アーキテクチャ変更


L:文殊のアーキテクチャ変更 = {

 f:分散アーキテクチャへの変更 = 各国に従前の文殊のサブセットを建造し、各国単位に情報の保存を分割する。(1箇所で全部持たない)

 f:文殊業務ドメイン = 文殊は「戸籍」「税務」「犯歴」「旅券」「企業登記」「マイル決済」「資金決済」の7つの業務ドメインを持つ。

 f:文殊業務ドメイン単位での利用権限分割 = 各国の文殊を利用する者は、<文殊業務ドメイン>単位で分割された権限を持たなければ利用できない。

 f:文殊NXの設置 = 各国の文殊サブセットは宰相府・大統領府・越前藩に設置する相互接続点を必ず経由して接続するものとする。以後、これを「文殊ナショナルネットエクスチェンジ(略称:文殊NX)と呼称する。

 f:文殊NXの機能 = {
  側面:文殊NXは藩国間通信のハブであると同時に、通信の監視・記録を行う。
  側面:<非常事態モード>においては文殊NXの機能を停止し、藩国間通信を遮断できる。
 }

 f:各国-文殊NX間の専用回線 = 各国の文殊と文殊NXの間は専用回線で結び、民間の通信とは分離する。

 f:帝國側文殊NXの主系とバックアップ体制 = 通常は越前藩NXを相互接続点の主系として使用する。これに障害が発生した場合、宰相府NXが機能を代替する。

 f:共和国文殊NXの主系と暫定バックアップ体制 = 現状は大統領府NXを主系とし、これに障害が発生した場合、越前藩NXが代替する。

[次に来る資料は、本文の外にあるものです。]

Lemma worse_timed_value (floor : option Timed) (t : Timed) :
  Forall (λ t, d_exact (td_value t)) (opt_list floor) → d_exact (td_value t) →
  d_exact (td_value (worse_timed_decimal floor t)) ∧
  d_value (td_value (worse_timed_decimal floor t)) ≤ d_value (td_value t) ∧
  (∀ f, floor = Some f → d_value (td_value (worse_timed_decimal floor t)) ≤ d_value (td_value f)).
Proof.
  intros Hf Ht. unfold worse_timed_decimal. destruct floor as [f|]; [|split_and!; [done|lia|done]].
  apply Forall_cons in Hf as [Hf _]. cbn in Hf. rewrite d_leb_value by assumption.
  destruct (Z.leb_spec (d_value (td_value f)) (d_value (td_value t))).
  - split_and!; [done|lia|]. intros ? [= <-]. lia.
  - split_and!; [done|lia|]. intros ? [= <-]. lia.
Qed.
(** Of two valid numbers the one with the smaller exponent is smaller. *)
Lemma bounded_lt m1 e1 m2 e2 :
  bounded prec emax m1 e1 = true -> bounded prec emax m2 e2 = true ->
  e1 < e2 -> Zpos m1 < Zpos m2 * 2 ^ (e2 - e1).
Proof.
  intros H1 H2 Hlt.
  destruct (bounded_inv _ _ H1) as (Hd1 & He1 & _).
  destruct (bounded_inv _ _ H2) as (Hd2 & He2 & [Hn | Hs]); [| lia].
  pose proof (digits2_pos_bounds m1) as [_ Hm1].
  pose proof (digits2_pos_bounds m2) as [Hm2 _].
  rewrite Hn in Hm2. simpl in Hm2.
  assert (Zpos m1 < 2 ^ 53).
  { eapply Z.lt_le_trans; [exact Hm1 |]. apply Z.pow_le_mono_r; lia. }
  assert (2 ^ 1 <= 2 ^ (e2 - e1)) by (apply Z.pow_le_mono_r; lia).
  change (2 ^ 53) with (2 ^ 52 * 2 ^ 1) in H. nia.
Qed.

Lemma iter_xO_value d : forall m, Zpos (Pos.iter xO m d) = Zpos m * 2 ^ Zpos d.
Proof.
  induction d as [| d IH] using Pos.peano_ind; intro m.
  - simpl. lia.
  - rewrite Pos.iter_succ, Pos2Z.inj_succ, Z.pow_succ_r by lia.
    rewrite Pos2Z.inj_xO, IH. lia.
Qed.

Lemma shl_align_value m e e' :
  e' <= e -> Zpos (fst (shl_align m e e')) = Zpos m * 2 ^ (e - e').
Proof.
  intro Hle. unfold shl_align.
  destruct (e' - e) as [| d | d] eqn:Hd; simpl fst.
  - replace (e - e') with 0 by lia. lia.
  - lia.
  - rewrite iter_xO_value. f_equal. f_equal. lia.
Qed.

Lemma shl_align_exponent m e e' :
  snd (shl_align m e e') = Z.min e e'.
Proof.
  unfold shl_align. destruct (e' - e) eqn:Hd; simpl; lia.
Qed.

(** Shifting to the right. *)

Lemma shr_m_shr_1 mrs :
  0 <= shr_m mrs -> shr_m (shr_1 mrs) = shr_m mrs / 2.
Proof.
  destruct mrs as [m r s]. simpl. intro Hm.
  destruct m as [| [p | p |] | p]; simpl.
  - reflexivity.
  - apply Z.div_unique with 1; lia.
  - apply Z.div_unique with 0; lia.
  - reflexivity.
  - lia.
Qed.

Lemma pow2_xO n : 2 ^ Zpos n~0 = 2 ^ Zpos n * 2 ^ Zpos n.
Proof.
  replace (Zpos n~0) with (Zpos n + Zpos n) by lia. apply Z.pow_add_r; lia.
Qed.

Lemma pow2_xI n : 2 ^ Zpos n~1 = 2 * (2 ^ Zpos n * 2 ^ Zpos n).
Proof.
  replace (Zpos n~1) with (1 + (Zpos n + Zpos n)) by lia.
  rewrite !Z.pow_add_r by lia. reflexivity.
Qed.
(** X21.  Console output aside, a run of the script ends with an exception
    only when creating the session or the client, removing the clone
    directory, cloning, or writing the results file raised it, and that
    operation is then the last one performed.  In the first four cases
    nothing has been analysed; in the last the analysis that [main] models
    is complete and its report is not saved.  A run without exception ends
    either with the test on a missing [tf_dir], nothing analysed and
    nothing written, or with the writing of the report that [main] built
    from what the host showed after the set-up.  No failure of a pull, of
    a file or of a call of the invoker ends a run. *)
Theorem script_outcome (h : host) (R : Runtime) (env : option string)
  (profile : string) (force_clone : bool) :
  let out := script h R env profile force_clone in
  (forall e, raised out = Some e ->
     exists (before : list host_op) (op : host_op),
       ops out = before ++ [op]
       /\ op_raises h before op = Some e
       /\ (((op = Rmtree clone_dir \/ op = CloneFrom repo_url clone_dir
             \/ op = NewSession profile "us-west-2"
             \/ op = NewClient "bedrock-runtime")
            /\ report out = None /\ final_world out = initial_world)
           \/ exists (done2 : list host_op) (results : analysis_report),
                before = done2 ++ [PathExists tf_dir]
                /\ op = WriteResults (results_file h before) results
                /\ path_exists h done2 tf_dir = true
                /\ report out = Some results
                /\ main (files_of h before) (inference_profile_arn env)
                        (Some (walk_of h before tf_dir))
                   = (Some results, final_world out)))
  /\ (raised out = None ->
      exists before : list host_op,
        (ops out = before ++ [PathExists tf_dir]
         /\ path_exists h before tf_dir = false
         /\ report out = None /\ final_world out = initial_world)
        \/ exists results : analysis_report,
             ops out
             = (before ++ [PathExists tf_dir])
               ++ [WriteResults (results_file h (before ++ [PathExists tf_dir]))
                     results]
             /\ op_raises h (before ++ [PathExists tf_dir])
                  (WriteResults (results_file h (before ++ [PathExists tf_dir]))
                     results) = None
             /\ path_exists h before tf_dir = true
             /\ report out = Some results
             /\ main (files_of h (before ++ [PathExists tf_dir]))
                     (inference_profile_arn env)
                     (Some (walk_of h (before ++ [PathExists tf_dir]) tf_dir))
                = (Some results, final_world out)).
Proof.
  unfold script. destruct force_clone; [|apply main_from_profile_outcome].
  destruct (path_exists h [] clone_dir); [|apply main_from_profile_outcome].
  destruct (op_raises h [PathExists clone_dir] (Rmtree clone_dir)) as [e0|] eqn:Hrm;
    [|apply main_from_profile_outcome].
  unfold aborted; cbn [raised ops report final_world]. split; [|discriminate].
  intros e [= <-].
  exists [PathExists clone_dir], (Rmtree clone_dir).
  split; [reflexivity|]. split; [exact Hrm|]. left. tauto.
Qed.

Lemma script_outcome_witness :
  (exists (before : list host_op) (op : host_op),
     ops (script broken_host (fixed_runtime (Ok "")) None "dev" false)
     = before ++ [op]
     /\ op_raises broken_host before op
        = Some (OtherException (OSError "clone failed")))
  /\ (exists (before : list host_op) (op : host_op),
        ops (script full_disk_host (fixed_runtime (Ok "")) None "dev" false)
        = before ++ [op]
        /\ op_raises full_disk_host before op
           = Some (OtherException (OSError "No space left on device"))).
Proof.
  split.
  - destruct (script_outcome broken_host (fixed_runtime (Ok "")) None "dev" false)
      as [Habort _].
    destruct (Habort (OtherException (OSError "clone failed")) eq_refl)
      as (before & op & Hops & Hraise & _).
    now exists before, op.
  - destruct (script_outcome full_disk_host (fixed_runtime (Ok "")) None "dev" false)
      as [Habort _].
    destruct (Habort (OtherException (OSError "No space left on device")) eq_refl)
      as (before & op & Hops & Hraise & _).
    now exists before, op.
Defined.

Lemma removed_without_clone (done : list host_op) :
  (forall url path, CloneFrom url path ∉ done) -> removed done true = true.
Proof.
  induction done as [|op done IH]; intros Hnone; [reflexivity|].
  assert (Hrest : forall url path, CloneFrom url path ∉ done).
  { intros url path Hin. apply (Hnone url path). now right. }
  destruct op; cbn [removed]; try (now apply IH).
  exfalso. eapply Hnone. now left.
Qed.

Example forced_clone_on_quiet_host :
  map (fun op => match op with WriteResults name _ => WriteResults name ∅ | _ => op end)
      (ops (script quiet_host (fixed_runtime (Ok "")) None "dev" true))
  = [PathExists clone_dir; Rmtree clone_dir;
     NewSession "dev" "us-west-2"; NewClient "bedrock-runtime";
     PathExists clone_dir; CloneFrom repo_url clone_dir; PathExists tf_dir;
     WriteResults "results_20250101_000000.json" ∅].
Proof. vm_compute. reflexivity. Qed.

(** X22.  With [--force-clone], when the clone directory exists, its
    removal succeeds and the directory stays away until something is
    cloned, the script never opens the old repository and never pulls:
    the only git operation left is the clone, which is performed whenever
    the session and the client can be created. *)
Theorem force_clone_never_pulls (h : host) (R : Runtime) (env : option string)
  (profile : string) :
  path_exists h [] clone_dir = true ->
  op_raises h [PathExists clone_dir] (Rmtree clone_dir) = None ->
  (forall done : list host_op,
     (forall url path, CloneFrom url path ∉ done) ->
     path_exists h ([PathExists clone_dir; Rmtree clone_dir] ++ done) clone_dir
     = false) ->
  let out := script h R env profile true in
  Forall (fun op => op <> Pull /\ op <> RemoteOrigin /\ op <> OpenRepo clone_dir)
         (ops out)
  /\ (CloneFrom repo_url clone_dir ∈ ops out
      \/ exists op, (op = NewSession profile "us-west-2"
                     \/ op = NewClient "bedrock-runtime")
                    /\ raised out <> None /\ last (ops out) = Some op).
Proof.
  intros Hexists Hrm Haway. unfold script. rewrite Hexists, Hrm.
  unfold main_from_profile. cbn [perform_all app].
  destruct (op_raises h _ (NewSession profile "us-west-2")) as [e1|].
  { unfold aborted; cbn [raised ops]. split.
    - repeat constructor; discriminate.
    - right. eexists. split; [now left|]. split; [discriminate | reflexivity]. }
  destruct (op_raises h _ (NewClient "bedrock-runtime")) as [e2|].
  { unfold aborted; cbn [raised ops app]. split.
    - repeat constructor; discriminate.
    - right. eexists. split; [now right|]. split; [discriminate | reflexivity]. }
  unfold setup_repository. cbn [app].
  assert (Hgone := Haway [NewSession profile "us-west-2"; NewClient "bedrock-runtime"]).
  cbn [app] in Hgone. rewrite Hgone.
  2:{ intros url path Hin.
      repeat (apply elem_of_cons in Hin as [Hin|Hin]; [discriminate|]).
      now apply elem_of_nil in Hin. }
  cbn [perform_all app].
  destruct (op_raises h _ (CloneFrom repo_url clone_dir)) as [e3|].
  { unfold aborted; cbn [raised ops]. split.
    - repeat constructor; discriminate.
    - left. do 5 right. now left. }
  destruct (main _ _ _) as [[results|] w]; cbn [ops app]; split;
    try (repeat constructor; discriminate);
    left; do 5 right; now left.
Qed.

Lemma force_clone_never_pulls_witness :
  Forall (fun op => op <> Pull /\ op <> RemoteOrigin /\ op <> OpenRepo clone_dir)
         (ops (script quiet_host (fixed_runtime (Ok "")) None "dev" true)).
Proof.
  apply (force_clone_never_pulls quiet_host (fixed_runtime (Ok "")) None "dev").
  - reflexivity.
  - reflexivity.
  - intros done Hnone.
    change (negb (removed done true) = false).
    now rewrite removed_without_clone.
Defined.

その間、帝國側NXの機能は宰相府が代替する。ただしこの体制は暫定のものとし、共和国側の主系NXが用意できるまでをその期限とする。


 f:メンテナンス用権限の分割 = 従前の文殊管理要員・文殊管理人が保持していた権限を、データメンテ権限とシステムメンテに分割する。一人の人員は同時に片方しか持つことができない。

 f:データメンテ権限 = 文殊に登録されたデータの閲覧・編集権。これは更に<文殊業務ドメイン>単位で分割され、その業務単位のデータしか扱う事ができない。

 f:システムメンテ権限 = 文殊の機能を更新・修正するための権限。これは更に<文殊業務ドメイン>単位で分割され、その業務単位の機能しか扱う事ができない。

 f:文殊管理人の権限縮小 = 文殊管理人は部下のメンテ要員のシステムメンテ権限変更ができる替わりに、自身はデータメンテ権限・システムメンテ権限を持たない。また、部下のメンテ要員の権限変更は一日に3人分しかできない。

 f:データメンテ権限変更の要件 = 任意のメンテ要員のデータメンテ権源を変更するには、事前にデータの所有者(通常は保存先の藩国)からの依頼と承認を必要とする。




L:非常事態での運用規定 = {
 f:非常事態モード = 文殊NXの機能を停止し、藩国間通信を停止するモード。文殊の機能を制限する替わりに、情報汚染被害の拡大を防止する。共和国範囲では大統領が、帝國範囲では宰相がその実行権限を持つ。

 f:越前藩文殊NXの位置づけ = 越前藩の情報戦部隊によるNWでの情報戦防衛ミッションの拠点。ただし、共和国範囲への介入には、事前に大統領の承認を必要とする。



監査体制の強化


L:監査体制の強化 = 
 f:対クーリンガン対策 = 文殊関連業務従事者(吏族・法官・メンテナンス要員)は、定期的に治癒師・高僧による健康チェックを受けなければならない。これにより、クーリンガンによるゾンビ浸透化の対策とする。

 f:文殊NXでの監査系システム設置 = 宰相府・大統領府・越前藩設置の文殊NXには、通信ログの記録・監視を行う監査系システムを設置する。これらの運用は宰相においては帝國尚書省、大統領府では共和国尚書省、越前藩においては文殊公社の人員が行う。


懸案・質疑事項


Q1:権限を細切れにする結果、多くの設定吏族・エンジニアに権限を持たせることになります。結果セプ浸透やクーリン浸透の影響は避けられませんが、これは全国ダウンのリスクと比べればまだ許容範囲となるでしょうか?

Q2-1:各国に文殊を配置するコストはどれくらいでしょうか? 
Q2-2:それは「宰相の陳情(イベント)」の効果でまかなえる範疇でしょうか?